(* ===== verification/Calls.v ===== *)
(** * A running daemon is a history of session calls

    The properties of [SessionSafety.v] are about histories of calls from the
    empty session.  Here is the history a running daemon makes: [Calls.calls],
    the calls one event causes, in their order, computed from the state it
    meets.  Every state a daemon reaches holds the session that history leads
    to, so what the history says is what the daemon does: whom its tunnels
    serve, whom it knows, and whom a code lets in.  (The shell also asks the
    session for announcements; they change nothing and are left out.) *)

From S2P Require Import Prelude RustStr Keys Grants Dial Invite Store Enroll Protocol Session SessionSafety Surface Resolver Netstack Tunnel Peer PeerFacts PeerLoop Daemon Shell PeerProps.

Module Calls.
Import Peers Shell.

(** The calls of a loop over [l], each from the state it meets. *)
Fixpoint fold_calls {S A E} (f : S → A → S) (c : S → A → list E) (l : list A) (s : S) : list E :=
  match l with
  | [] => []
  | x :: l => c s x ++ fold_calls f c l (f s x)
  end.

Section calls.
Context {K : Type} `{!EndpointKey K} `{!DashMap}.
Context `{!JsonCodec Pins.Pin} `{!JsonCodec Surface.SurfaceRecord}.
Variable cfg : Config K.
Variable parse_ip : string → option IpAddr.
Local Abbreviation Call := (History.Event K).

+ + + + +

> **PROBLEM STATEMENT**
The lines to reproduce run from the one containing "match l with" to the last line of the listing; print them exactly, including both ends.

> **EXERCISE SOLUTION**
  match l with
  | [] => []
  | x :: l => c s x ++ fold_calls f c l (f s x)
  end.

Section calls.
Context {K : Type} `{!EndpointKey K} `{!DashMap}.
Context `{!JsonCodec Pins.Pin} `{!JsonCodec Surface.SurfaceRecord}.
Variable cfg : Config K.
Variable parse_ip : string → option IpAddr.
Local Abbreviation Call := (History.Event K).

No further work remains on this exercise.